Abstract No. 
858
AACR 107th Annual Meeting 2016
April 16-20
2016

Combining sensitivity markers to identify triple-negative breast cancer patients most responsive to veliparib/carboplatin: results from the I-SPY 2 TRIAL

Wolf DM, Yau C, Sanil A, Brown-Swigart L, Hirst G, Buxton M, Paoloni M, I-SPY2 TRIAL Investigators, Olopade O, Rugo H, DeMichele A, Symmans F, Berry D, Esserman, L, van t Veer, L

BACKGROUND: In the I-SPY 2 TRIAL, HER2-negative patients received standard chemotherapy alone or with the PARP inhibitor veliparib and carboplatin (VC). VC graduated in the triple-negative (TN) subtype, and we’ve previously shown that MammaPrint High1/High2 (MP1/2) risk class and the PARPi-7 signature may predict VC response. Here we evaluate whether combining these signatures identifies a subset of TN patients especially likely to respond to VC.

METHODS: This analysis includes 60 TN patients (VC: 39 and controls: 21). PARPi-7 and MP1/2 signature scores are computed from Agilent 44K arrays.
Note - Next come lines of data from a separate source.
(* ===== verification/RateLimit.v ===== *)
(** * RateLimit: the venue-facing token bucket ([adapters/rate_limit.py])

    Times are seconds and tokens are counts, both exact rationals here (floats in
    the code).  The lock serialises [acquire], so a run of the bucket is a
    sequence of acquires with time passing in between. *)

From S2P Require Import Prelude.
From stdpp Require Import base list relations.
From Stdlib Require Import ZArith QArith Qminmax Lqa Lia.
Open Scope Q_scope.

Record TokenBucket := {
  tb_rate : Q;
  tb_capacity : Q;
  tb_tokens : Q;
  tb_updated : Q;
}.

(** [TokenBucket(rate_per_second)] created at [now]. *)
Definition TokenBucket_new (rate_per_second now : Q) : TokenBucket :=
  {| tb_rate := rate_per_second; tb_capacity := rate_per_second; tb_tokens := rate_per_second;
     tb_updated := now |}.

Definition enabled (b : TokenBucket) : bool := negb (Qle_bool (tb_rate b) 0).

Definition tb_set (tokens updated : Q) (b : TokenBucket) : TokenBucket :=
  {| tb_rate := tb_rate b; tb_capacity := tb_capacity b; tb_tokens := tokens;
     tb_updated := updated |}.

Definition _refill_locked (timestamp : Q) (b : TokenBucket) : TokenBucket :=
  let elapsed := timestamp - tb_updated b in
  if negb (Qle_bool elapsed 0)
  then tb_set (Qmin (tb_capacity b) (tb_tokens b + elapsed * tb_rate b)) timestamp b
  else tb_set (tb_tokens b) timestamp b.

(** [acquire] on the bucket and the monotonic clock: the bucket, the clock when
    it returns and the wait it enforced, if any.  [sleep t d] is the clock after
    [asyncio.sleep(d)] started at [t]. *)
Definition acquire (sleep : Q -> Q -> Q) (now : Q) (b : TokenBucket)
    : TokenBucket * Q * option Q :=
  if negb (enabled b) then (b, now, None)
  else
    let b1 := _refill_locked now b in
    if Qle_bool 1 (tb_tokens b1) then (tb_set (tb_tokens b1 - 1) (tb_updated b1) b1, now, None)
    else
      let wait := (1 - tb_tokens b1) / tb_rate b1 in
      let now' := sleep now wait in
      let b2 := _refill_locked now' b1 in
      (tb_set (Qmax 0 (tb_tokens b2 - 1)) (tb_updated b2) b2, now', Some wait).

Section limiter.
Context (sleep : Q -> Q -> Q).
(* asyncio.sleep wakes no earlier than asked *)
Hypothesis sleep_advances : forall t d, t + d <= sleep t d.

(** A run: acquires, and time passing between them; indexed by the number of
    acquires and the clock at the end. *)
Inductive run : TokenBucket -> Q -> nat -> TokenBucket -> Q -> Prop :=
  | run_nil b t : run b t 0 b t
  | run_idle b t t' n b2 t2 : t <= t' -> run b t' n b2 t2 -> run b t n b2 t2
  | run_acquire b t b1 t1 w n b2 t2 :
      acquire sleep t b = (b1, t1, w) -> run b1 t1 n b2 t2 -> run b t (S n) b2 t2.

(** The bucket's invariant at clock [t]. *)
Record bucket_ok (b : TokenBucket) (t : Q) : Prop := {
  bo_rate : 0 < tb_rate b;
  bo_capacity : tb_capacity b = tb_rate b;
  bo_tokens : 0 <= tb_tokens b <= tb_rate b;
  bo_updated : tb_updated b <= t;
}.

(** The tokens a refill at clock [t] would find. *)
Definition credit (b : TokenBucket) (t : Q) : Q :=
  Qmin (tb_rate b) (tb_tokens b + tb_rate b * (t - tb_updated b)).

Lemma Qle_bool_false x y : Qle_bool x y = false -> y < x.
Proof. intros H. apply Qnot_le_lt. rewrite <- Qle_bool_iff. by rewrite H. Qed.

Ltac proj := cbn [tb_set tb_rate tb_capacity tb_tokens tb_updated].

Lemma refill_facts t b : bucket_ok b t ->
  let b' := _refill_locked t b in
  bucket_ok b' t /\ tb_rate b' = tb_rate b /\ tb_updated b' = t /\ tb_tokens b' == credit b t.
Proof.
  intros [Hr Hc [Ht0 Ht1] Hu]. unfold _refill_locked, credit.
  assert (Hp : 0 <= tb_rate b * (t - tb_updated b)) by (apply Qmult_le_0_compat; lra).
  assert (E : (t - tb_updated b) * tb_rate b == tb_rate b * (t - tb_updated b)) by ring.
  destruct (Qle_bool (t - tb_updated b) 0) eqn:He; simpl.
  - apply Qle_bool_iff in He. assert (Hz : t - tb_updated b == 0) by lra. rewrite Hz in *.
    split; [split; simpl; auto; lra|]. split; [done|]. split; [done|].
    destruct (Q.min_spec (tb_rate b) (tb_tokens b + tb_rate b * 0)) as [[Hm ->]|[Hm ->]]; lra.
  - rewrite Hc.
    destruct (Q.min_spec (tb_rate b) (tb_tokens b + (t - tb_updated b) * tb_rate b)) as [[Hm Em]|[Hm Em]];
    destruct (Q.min_spec (tb_rate b) (tb_tokens b + tb_rate b * (t - tb_updated b))) as [[Hm' Em']|[Hm' Em']];
    (split; [split; proj; auto; lra|]);
      (split; [done|]; split; [done|]); proj; lra.
Qed.

Lemma credit_le b t : credit b t <= tb_rate b.
Proof. apply Q.le_min_l. Qed.

Lemma credit_later b t t' : 0 < tb_rate b -> t <= t' ->
  credit b t' <= credit b t + tb_rate b * (t' - t).
Proof.
  intros Hr Ht. unfold credit.
  assert (0 <= tb_rate b * (t' - t)) by (apply Qmult_le_0_compat; lra).
  assert (tb_rate b * (t' - tb_updated b) == tb_rate b * (t - tb_updated b) + tb_rate b * (t' - t)) by ring.
  destruct (Q.min_spec (tb_rate b) (tb_tokens b + tb_rate b * (t' - tb_updated b))) as [[? E]|[? E]];
  destruct (Q.min_spec (tb_rate b) (tb_tokens b + tb_rate b * (t - tb_updated b))) as [[? E']|[? E']];
  rewrite E, E'; lra.
Qed.

(** A bucket refilled at [t] holds its credit. *)
Lemma credit_now b t : tb_updated b = t -> tb_tokens b <= tb_rate b -> credit b t == tb_tokens b.
Proof.
  intros <- Ht. unfold credit. assert (tb_rate b * (tb_updated b - tb_updated b) == 0) by ring.
  destruct (Q.min_spec (tb_rate b) (tb_tokens b + tb_rate b * (tb_updated b - tb_updated b)))
    as [[? E]|[? E]]; rewrite E; lra.
Qed.

(** One acquire spends one unit of credit, and returns no earlier than it was
    called. *)
Lemma acquire_credit t b b1 t1 w : bucket_ok b t -> acquire sleep t b = (b1, t1, w) ->
  bucket_ok b1 t1 /\ tb_rate b1 = tb_rate b /\ t <= t1 /\
  credit b1 t1 + 1 <= credit b t + tb_rate b * (t1 - t).
Proof.
  intros Hok. pose proof (refill_facts t b Hok) as (Hok1 & Hr1 & Hu1 & Hc).
  pose proof (bo_rate _ _ Hok) as Hrate. unfold acquire, enabled.
  destruct (Qle_bool (tb_rate b) 0) eqn:He; [apply Qle_bool_iff in He; lra|]. simpl.
  set (r := _refill_locked t b) in *. pose proof Hok1 as [Hrp Hc1 [Hn1 Hx1] Hup].
  destruct (Qle_bool 1 (tb_tokens r)) eqn:Hfast; intros [= <- <- _].
  - apply Qle_bool_iff in Hfast. split; [split; proj; auto; lra|]. split; [done|]. split; [lra|].
    rewrite credit_now by (proj; auto; lra). proj. assert (tb_rate b * (t - t) == 0) by ring. lra.
  - apply Qle_bool_false in Hfast. set (wait := (1 - tb_tokens r) / tb_rate r).
    assert (Hw : tb_rate r * wait == 1 - tb_tokens r) by (unfold wait; field; lra).
    assert (Hw0 : 0 <= wait) by (unfold wait; apply Qle_shift_div_l; lra).
    pose proof (sleep_advances t wait) as Hs. set (t1' := sleep t wait) in *.
    assert (Hok1' : bucket_ok r t1') by (destruct Hok1; split; try done; lra).
    pose proof (refill_facts t1' r Hok1') as (Hok2 & Hr2 & Hu2 & Hc2).
    set (r2 := _refill_locked t1' r) in *. pose proof Hok2 as [Hrp2 Hcap2 [Hn2 Hx2] Hup2].
    assert (Hmax : 0 <= Qmax 0 (tb_tokens r2 - 1) /\ Qmax 0 (tb_tokens r2 - 1) <= tb_rate r2)
      by (destruct (Q.max_spec 0 (tb_tokens r2 - 1)) as [[? E]|[? E]]; rewrite E; lra).
    split; [split; proj; auto; lra|]. split; [proj; congruence|]. split; [lra|].
    rewrite credit_now by (proj; auto; lra). proj. rewrite <- Hr1, <- Hc.
    assert (Hmul : tb_rate r * wait <= tb_rate r * (t1' - t))
      by (apply Qmult_le_l; lra).
    pose proof (credit_later r t t1' ltac:(lra) ltac:(lra)) as Hl.
    rewrite (credit_now r t) in Hl by done.
    destruct (Q.max_spec 0 (tb_tokens r2 - 1)) as [[? E]|[? E]]; rewrite E; lra.
Qed.

Lemma run_credit b t n b2 t2 : run b t n b2 t2 -> bucket_ok b t ->
  bucket_ok b2 t2 /\ tb_rate b2 = tb_rate b /\ t <= t2 /\
  credit b2 t2 + inject_Z (Z.of_nat n) <= credit b t + tb_rate b * (t2 - t).
Proof.
  induction 1 as [b t|b t t' n b2 t2 Hle _ IH|b t b1 t1 w n b2 t2 Ha _ IH]; intros Hok.
  - split; [done|]. split; [done|]. split; [lra|].
    assert (tb_rate b * (t - t) == 0) by ring. change (inject_Z (Z.of_nat 0)) with 0. lra.
  - destruct IH as (H1 & H2 & H3 & H4); [destruct Hok; split; auto; lra|].
    split; [done|]. split; [done|]. split; [lra|].
    pose proof (credit_later b t t' (bo_rate _ _ Hok) Hle).
    assert (tb_rate b * (t2 - t) == tb_rate b * (t2 - t') + tb_rate b * (t' - t)) by ring. lra.
  - destruct (acquire_credit t b b1 t1 w Hok Ha) as (Hok1 & Hr & Ht & Hc).
    destruct (IH Hok1) as (H1 & H2 & H3 & H4). split; [done|]. split; [congruence|]. split; [lra|].
    rewrite Nat2Z.inj_succ, <- Z.add_1_r, inject_Z_plus. change (inject_Z 1) with 1.
    rewrite Hr in H4.
    assert (tb_rate b * (t2 - t) == tb_rate b * (t2 - t1) + tb_rate b * (t1 - t)) by ring. lra.
Qed.

Lemma run_snoc b t n b2 t2 : run b t n b2 t2 -> forall t' b3 t3 w, t2 <= t' ->
  acquire sleep t' b2 = (b3, t3, w) -> run b t (S n) b3 t3.
Proof.
  induction 1 as [b t|b t t1 n b2 t2 Hle _ IH|b t b1 t1 w1 n b2 t2 Ha _ IH]; intros t' b3 t3 w Ht Hac.
  - eapply run_idle; [exact Ht|]. eapply run_acquire; [exact Hac | apply run_nil].
  - eapply run_idle; [exact Hle|]. by eapply IH.
  - eapply run_acquire; [exact Ha|]. by eapply IH.
Qed.

(** C37: the bucket paces the venue and never drops a request.  From any point of
    an enabled bucket's life, in any interleaving of acquires and idle time, the
    number of placements it lets through in a window is at most one second's
    burst plus the rate times the window's length; the bucket stays within its
    capacity; and a further acquire always goes through, after a wait of at most
    one token's time. *)
Theorem rate_limit_bound b t n b2 t2 :
  bucket_ok b t -> run b t n b2 t2 ->
  inject_Z (Z.of_nat n) <= tb_rate b + tb_rate b * (t2 - t) /\
  bucket_ok b2 t2 /\
  (forall t', t2 <= t' -> exists b3 t3 w, acquire sleep t' b2 = (b3, t3, w) /\
     run b t (S n) b3 t3 /\ match w with Some d => 0 < d <= / tb_rate b | None => t3 = t' end).
Proof.
  intros Hok Hrun. destruct (run_credit _ _ _ _ _ Hrun Hok) as (Hok2 & Hr & Ht & Hc).
  pose proof (credit_le b t) as Hle.
  assert (Hpos : 0 <= credit b2 t2).
  { destruct (refill_facts t2 b2 Hok2) as ([_ _ [? _] _] & _ & _ & E). lra. }
  split; [lra|]. split; [done|]. intros t' Ht'.
  destruct (acquire sleep t' b2) as [[b3 t3] w] eqn:Ha. exists b3, t3, w. split; [done|].
  split; [by eapply run_snoc|]. revert Ha. unfold acquire, enabled.
  assert (Hok' : bucket_ok b2 t') by (destruct Hok2; split; auto; lra).
  destruct (refill_facts t' b2 Hok') as ([Hrp _ [Hn _] _] & Hr' & _ & _).
  rewrite <- Hr, <- Hr'. set (r := _refill_locked t' b2) in *.
  destruct (negb (negb _)); [by intros [= _ <- <-]|].
  destruct (Qle_bool 1 (tb_tokens r)) eqn:Hf; intros [= _ <- <-]; [done|].
  apply Qle_bool_false in Hf. split.
  - apply Qlt_shift_div_l; lra.
  - apply Qle_shift_div_r; [lra|]. assert (/ tb_rate r * tb_rate r == 1) by (field; lra). lra.
Qed.
End limiter.

(** Five requests a second, a sleep that takes exactly as long as asked: six
    acquires at one instant, and the sixth waits a fifth of a second. *)
Definition ex_bucket : TokenBucket := TokenBucket_new 5 0.

Lemma rate_limit_bound_witness :
  exists b2 t2, run (fun t d => t + d) ex_bucket 0 6 b2 t2 /\ inject_Z 6 <= 5 + 5 * (t2 - 0) /\
    t2 == 1 # 5.
Proof.
  assert (Hex : exists b2 t2, run (fun t d => t + d) ex_bucket 0 6 b2 t2 /\ t2 == 1 # 5).
  { eexists _, _. split; [|].
    - do 6 (eapply run_acquire; [vm_compute; reflexivity|]). apply run_nil.
    - vm_compute. reflexivity. }
  destruct Hex as (b2 & t2 & Hrun & Ht). exists b2, t2. split; [exact Hrun|]. split; [|exact Ht].
  apply (rate_limit_bound (fun t d => t + d) (fun t d => Qle_refl _) ex_bucket 0 6 b2 t2); [|exact Hrun].
  split; vm_compute; try split; try reflexivity; try discriminate.
Defined.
We further stratify TN patients by VC-sensitivity biomarkers (MP2, PARPi7-high). We use Bayesian modeling to estimate pCR rates in each arm and the predictive probability of VC demonstrating superiority to control in a 1:1 randomized phase 3 trial of 300 ‘biomarker-positive’ patients. Our study is exploratory and does not adjust for multiplicities of biomarkers outside this study.
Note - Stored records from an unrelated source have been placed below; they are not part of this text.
(* ===== verification/HandleRecovery.v ===== *)
(** * HandleRecovery: the bounded burst against venue truth
    ([core/handle_recovery.py])

    Times are microseconds; the source computes the same comparisons in binary
    floating-point seconds.  [resolve] is one venue read for one order and
    [sleep] is [asyncio.sleep]: both are awaited, so other tasks may run inside
    them.  The loop carries fuel; [recovery_polls] bounds the attempts and the
    theorem shows the fuel is never what ends it. *)

From S2P Require Import Prelude Decimals Contracts StateMachine Events Store StoreInv.
From stdpp Require Import base gmap strings list relations.
From Stdlib Require Import ZArith Lia.
Open Scope Z_scope.

Section recovery.
Context {R V : Type}.
Abbreviation W := (world R V).
Abbreviation M := (M exn W).

(** [HandleResolver]: true = resolved, false = read fine but not resolvable
    yet, raises = the venue could not be read. *)
Context (resolve : string -> M bool) (sleep : Z -> M unit).

(** [_elapsed_ms], in microseconds. *)
Definition _elapsed (now_ts submitted_at : Z) : Z := Z.max 0 (now_ts - submitted_at).

(** One attempt: [Some b] when the venue was read, [None] when the read
    raised. *)
Definition attempt (client_order_id : string) : M (option bool) :=
  catch (let* b := resolve client_order_id in ret (Some b)) (fun _ => ret None).

(** The loop; it also returns the outcome of each attempt it made (the source
    logs how many). *)
Fixpoint recover_loop (fuel : nat) (client_order_id : string)
    (submitted_at cadence deadline min_polls attempts : Z) (read_ok : bool)
    : M (HandleResolution.t * list (option bool)) :=
  match fuel with
  | O => raise OutOfFuel
  | S fuel' =>
      let attempts := attempts + 1 in
      let* outcome := attempt client_order_id in
      match outcome with
      | Some true => ret (HandleResolution.CONFIRMED, [outcome])
      | _ =>
          let read_ok := match outcome with Some false => true | _ => read_ok end in
          let* now := gets w_now in
          if (min_polls <=? attempts) && (deadline <? _elapsed now submitted_at + cadence)
          then ret (if read_ok then HandleResolution.PENDING else HandleResolution.UNKNOWN, [outcome])
          else
            sleep cadence ;;;
            let* (resolution, outcomes) :=
              recover_loop fuel' client_order_id submitted_at cadence deadline min_polls
                attempts read_ok in
            ret (resolution, outcome :: outcomes)
      end
  end.

(** How many attempts the budget allows at most. *)
Definition recovery_polls (cadence deadline min_polls : Z) : Z :=
  Z.max min_polls (deadline / cadence + 1).

Definition recover_handle (client_order_id : string)
    (submitted_at cadence deadline min_polls : Z) : M HandleResolution.t :=
  let* (resolution, _) :=
    recover_loop (Z.to_nat (recovery_polls cadence deadline min_polls) + 1) client_order_id
      submitted_at cadence deadline min_polls 0 false in
  ret resolution.
End recovery.

(** ** Facts *)

Section recovery_facts.
Context {R V : Type}.
Abbreviation W := (world R V).
Abbreviation M := (M exn W).
Context (resolve : string -> M bool) (sleep : Z -> M unit).

Lemma attempt_total c (w : W) : exists o w', attempt resolve c w = (Ok o, w') /\
  w' = (resolve c w).2.
Proof.
  unfold attempt, catch, bind, ret. destruct (resolve c w) as [[b|e] w']; simpl; eauto.
Qed.

Lemma recover_handle_respects (Q : relation db) `{!PreOrder Q} c s cad dl mp :
  (forall c, respects (on_db Q) (resolve c)) -> (forall d, respects (on_db Q) (sleep d)) ->
  respects (on_db Q) (recover_handle resolve sleep c s cad dl mp).
Proof.
  intros Hr Hs. unfold recover_handle.
  enough (H : forall fuel a b,
    respects (on_db Q) (recover_loop resolve sleep fuel c s cad dl mp a b)).
  { apply respects_bind; [apply _|apply H|]. intros [res outs]. respects_tac. }
  induction fuel as [|fuel IH]; intros a b; simpl; [respects_tac|].
  unfold attempt. respects_tac; auto.
Qed.

(** What the caller learns from the outcomes of the attempts. *)
Definition outcomes_meaning (read_ok : bool) (res : HandleResolution.t) (outs : list (option bool))
    : Prop :=
  match res with
  | HandleResolution.CONFIRMED =>
      exists pre, outs = pre ++ [Some true] /\ Some true ∉ pre
  | HandleResolution.PENDING =>
      Some true ∉ outs /\ (read_ok = true \/ Some false ∈ outs)
  | HandleResolution.UNKNOWN =>
      read_ok = false /\ Forall (fun o => o = None) outs
  end.

(** A [Some true] outcome is a read that resolved the order. *)
Lemma recover_loop_confirmed c sub cad dl mp : forall fuel k b (w w' : W) res outs,
  recover_loop resolve sleep fuel c sub cad dl mp k b w = (Ok (res, outs), w') ->
  Some true ∈ outs -> exists w3, (resolve c w3).1 = Ok true.
Proof.
  induction fuel as [|fuel IH]; intros k b w w' res outs; simpl; [discriminate|].
  intros Hl Hin. inv_ok Hl. rename a into o.
  destruct (decide (o = Some true)) as [->|Hno].
  - exists w. unfold attempt, catch, bind, ret in Hm.
    destruct (resolve c w) as [[x|e] w1]; simpl in *; congruence.
  - assert (Hgo : forall b', (let* now := gets w_now in
        if (mp <=? k + 1) && (dl <? _elapsed now sub + cad)
        then ret (if (b' : bool) then HandleResolution.PENDING else HandleResolution.UNKNOWN, [o])
        else sleep cad ;;;
          let* (resolution, outcomes) := recover_loop resolve sleep fuel c sub cad dl mp (k + 1) b' in
          ret (resolution, o :: outcomes)) w0 = (Ok (res, outs), w') ->
        exists w3, (resolve c w3).1 = Ok true).
    { intros b' Hb. inv_ok Hb. destruct (_ && _).
      - unfold ret in Hb. simplify_eq. apply list_elem_of_singleton in Hin. congruence.
      - inv_ok Hb. inv_ok Hb. destruct a1 as [res' outs']. unfold ret in Hb. simplify_eq.
        apply elem_of_cons in Hin as [?|Hin]; [congruence|]. by eapply IH. }
    destruct o as [[]|]; [done|eapply Hgo; exact Hl..].
Qed.

Section loop.
Context (submitted cadence deadline min_polls : Z).
(* asyncio.sleep returns after at least the requested delay; reads take time,
    they do not turn the clock back. *)
Hypothesis sleep_advances : forall d (w : W), 0 <= d ->
  exists w', sleep d w = (Ok tt, w') /\ w_now w + d <= w_now w'.
Hypothesis resolve_clock : forall c (w : W), w_now w <= w_now (resolve c w).2.
Hypothesis cadence_pos : 0 < cadence.

(** One more unresolved attempt [o] before the last one, or before the rest. *)
Lemma outcomes_meaning_last (read_ok ro : bool) (o : option bool) :
  o ≠ Some true -> (o = Some false -> ro = true) -> (o = None -> ro = read_ok) ->
  outcomes_meaning read_ok (if ro then HandleResolution.PENDING else HandleResolution.UNKNOWN) [o].
Proof.
  intros Hno Hro1 Hro2. destruct o as [[]|]; [done| |].
  - rewrite (Hro1 eq_refl). simpl. split; [set_solver|right; set_solver].
  - rewrite (Hro2 eq_refl). destruct read_ok; simpl.
    + split; [set_solver|by left].
    + split; [done|by repeat constructor].
Qed.

Lemma outcomes_meaning_cons (read_ok ro : bool) res (o : option bool) outs :
  o ≠ Some true -> (o = Some false -> ro = true) -> (o = None -> ro = read_ok) ->
  outcomes_meaning ro res outs -> outcomes_meaning read_ok res (o :: outs).
Proof.
  intros Hno Hro1 Hro2 Hm. destruct res; simpl in *.
  - destruct Hm as (pre & -> & Hpre). exists (o :: pre). split; [done|set_solver].
  - destruct Hm as [Hnt Hp]. split; [set_solver|]. destruct o as [[]|]; [done| |].
    + right. set_solver.
    + rewrite (Hro2 eq_refl) in Hp. destruct Hp; [by left|right; set_solver].
  - destruct Hm as [Hr Hall]. destruct o as [[]|]; [done| |].
    + rewrite (Hro1 eq_refl) in Hr. done.
    + rewrite (Hro2 eq_refl) in Hr. split; [done|by constructor].
Qed.

Lemma recover_loop_total c : forall fuel k (w : W) read_ok start,
  0 <= k -> submitted <= start -> start + k * cadence <= w_now w ->
  Z.max min_polls (deadline / cadence + 1) < k + Z.of_nat fuel ->
  k < Z.max min_polls (deadline / cadence + 1) ->
  exists res outs w',
  recover_loop resolve sleep fuel c submitted cadence deadline min_polls k read_ok w
      = (Ok (res, outs), w') /\
  outcomes_meaning read_ok res outs /\
  k + Z.of_nat (length outs) <= Z.max min_polls (deadline / cadence + 1) /\
  (res ≠ HandleResolution.CONFIRMED -> min_polls <= k + Z.of_nat (length outs)).
Proof.
  induction fuel as [|fuel IH]; intros k w read_ok start Hk Hst Hnow Hfuel Hbound; [lia|].
  simpl. destruct (attempt_total c w) as (o & w1 & Ha & Hw1). unfold bind at 1. rewrite Ha.
  assert (Hn1 : start + k * cadence <= w_now w1).
  { rewrite Hw1. etrans; [exact Hnow|apply resolve_clock]. }
  assert (Hgo : forall ro, o ≠ Some true ->
    (o = Some false -> ro = true) -> (o = None -> ro = read_ok) ->
    exists res outs w',
    (let* now := gets w_now in
     if (min_polls <=? k + 1) && (deadline <? _elapsed now submitted + cadence)
     then ret (if ro then HandleResolution.PENDING else HandleResolution.UNKNOWN, [o])
     else sleep cadence ;;;
       let* (resolution, outcomes) :=
         recover_loop resolve sleep fuel c submitted cadence deadline min_polls (k + 1) ro in
       ret (resolution, o :: outcomes)) w1 = (Ok (res, outs), w') /\
    outcomes_meaning read_ok res outs /\
    k + Z.of_nat (length outs) <= Z.max min_polls (deadline / cadence + 1) /\
    (res ≠ HandleResolution.CONFIRMED -> min_polls <= k + Z.of_nat (length outs))).
  { intros ro Hno Hro1 Hro2. unfold bind at 1, gets.
    destruct ((min_polls <=? k + 1) && _) eqn:Hbrk.
    - apply andb_true_iff in Hbrk as [Hmp _]. apply Z.leb_le in Hmp.
      eexists _, _, _. split; [reflexivity|]. split; [|simpl; lia]. by apply outcomes_meaning_last.
    - destruct (sleep_advances cadence w1) as (w2 & Hs & Hn2); [lia|].
      assert (Hk1 : k + 1 < Z.max min_polls (deadline / cadence + 1)).
      { apply andb_false_iff in Hbrk as [Hb|Hb]; [apply Z.leb_gt in Hb; lia|].
        apply Z.ltb_ge in Hb. unfold _elapsed in Hb.
        assert (k + 1 <= deadline / cadence); [|lia].
        apply Z.div_le_lower_bound; nia. }
      destruct (IH (k + 1) w2 ro start) as (res & outs & w' & Hl & Hm & Hc & Hf); try nia.
      unfold bind at 1. rewrite Hs. unfold bind. rewrite Hl.
      eexists _, _, _. split; [reflexivity|]. split; [|split; [simpl; lia|]].
      + by eapply outcomes_meaning_cons.
      + intros Hne. specialize (Hf Hne). simpl. lia. }
  destruct o as [[]|].
  - eexists _, _, _. split; [reflexivity|]. split; [|simpl; split; [lia|done]].
    exists []. split; [done|set_solver].
  - apply (Hgo true); done.
  - apply (Hgo read_ok); done.
Qed.

(** submit-to-known is bounded and honest.  When recovery starts at or
    after the submit timestamp, the burst always returns: it never needs more
    than max(min_polls, deadline/cadence + 1) attempts; it says CONFIRMED
    exactly when an attempt resolved the order (and stops there), PENDING only
    when some attempt did read the venue, UNKNOWN only when every attempt
    failed to read it; and without a resolution at least [min_polls] attempts
    were made, however late the burst started (the retry floor precedes the
    submit-anchored ceiling). *)
Theorem recover_handle_bounded c (w : W) :
  submitted <= w_now w -> 0 < Z.max min_polls (deadline / cadence + 1) ->
  exists res outs w',
  recover_handle resolve sleep c submitted cadence deadline min_polls w = (Ok res, w') /\
  recover_loop resolve sleep (Z.to_nat (recovery_polls cadence deadline min_polls) + 1) c
      submitted cadence deadline min_polls 0 false w = (Ok (res, outs), w') /\
  outcomes_meaning false res outs /\
  Z.of_nat (length outs) <= recovery_polls cadence deadline min_polls /\
  (res ≠ HandleResolution.CONFIRMED -> min_polls <= Z.of_nat (length outs)).
Proof.
  intros Hs Hpos.
  destruct (recover_loop_total c (Z.to_nat (recovery_polls cadence deadline min_polls) + 1)
    0 w false (w_now w)) as (res & outs & w' & Hl & Hm & Hb & Hf);
    try (unfold recovery_polls; lia).
  exists res, outs, w'. split; [|done].
  unfold recover_handle, bind. by rewrite Hl.
Qed.
End loop.
End recovery_facts.

(** A venue that cannot be read, and a clock that only [sleep] moves: the
    placement already ate the whole 1500 ms budget, and still three attempts
    run before UNKNOWN. *)
Lemma recover_handle_bounded_witness :
  let w : world unit unit :=
    {| w_db := db_empty; w_hub := None; w_redis := tt; w_venue := tt; w_now := 2000000;
       w_entropy := 0 |} in
  let sleep := fun d => modify (fun w : world unit unit => set_now (w_now w + Z.max 0 d) w) in
  exists res outs w',
    recover_loop (fun _ => raise (OtherError "timeout")) sleep
      (Z.to_nat (recovery_polls 250000 1500000 3) + 1) "c" 0 250000 1500000 3 0 false w
      = (Ok (res, outs), w') /\ (res ≠ HandleResolution.CONFIRMED -> 3 <= Z.of_nat (length outs)).
Proof.
  intros w sleep.
  destruct (recover_handle_bounded (fun _ => raise (OtherError "timeout")) sleep 0 250000 1500000 3)
    with (c := "c"%string) (w := w) as (res & outs & w' & _ & H2 & _ & _ & H5).
  - intros d w0 Hd. eexists. split; [reflexivity|]. simpl. lia.
  - intros c w0. simpl. lia.
  - lia.
  - simpl. lia.
  - vm_compute. reflexivity.
  - exists res, outs, w'. split; [exact H2 | exact H5].
Defined.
RESULTS: Though 90% of TNs are PARPi7-high or MP2, concordance between these biomarkers is 50%. The estimated pCR rates to VC are 69% in PARPi7-high and 64% in MP2 TN patients, compared to 53% in the entire TN subgroup. TN patients positive for both sensitivity markers (assessed as PARPi7-high and MP2) achieved an estimated pCR rate of 79% in the VC arm vs. 23% in the control arm, with a predictive probability of success in phase 3 of 99.6%. In contrast, TN patients negative for at least one VC sensitivity marker (PARPi7-low and/or MP1) only had an estimated response rate to VC of 35%.

CONCLUSION: Our analysis suggests TN patients who are also MP2 and PARPi7-high may be more sensitive to V/C than patients with fewer markers in the ‘sensitive’ state.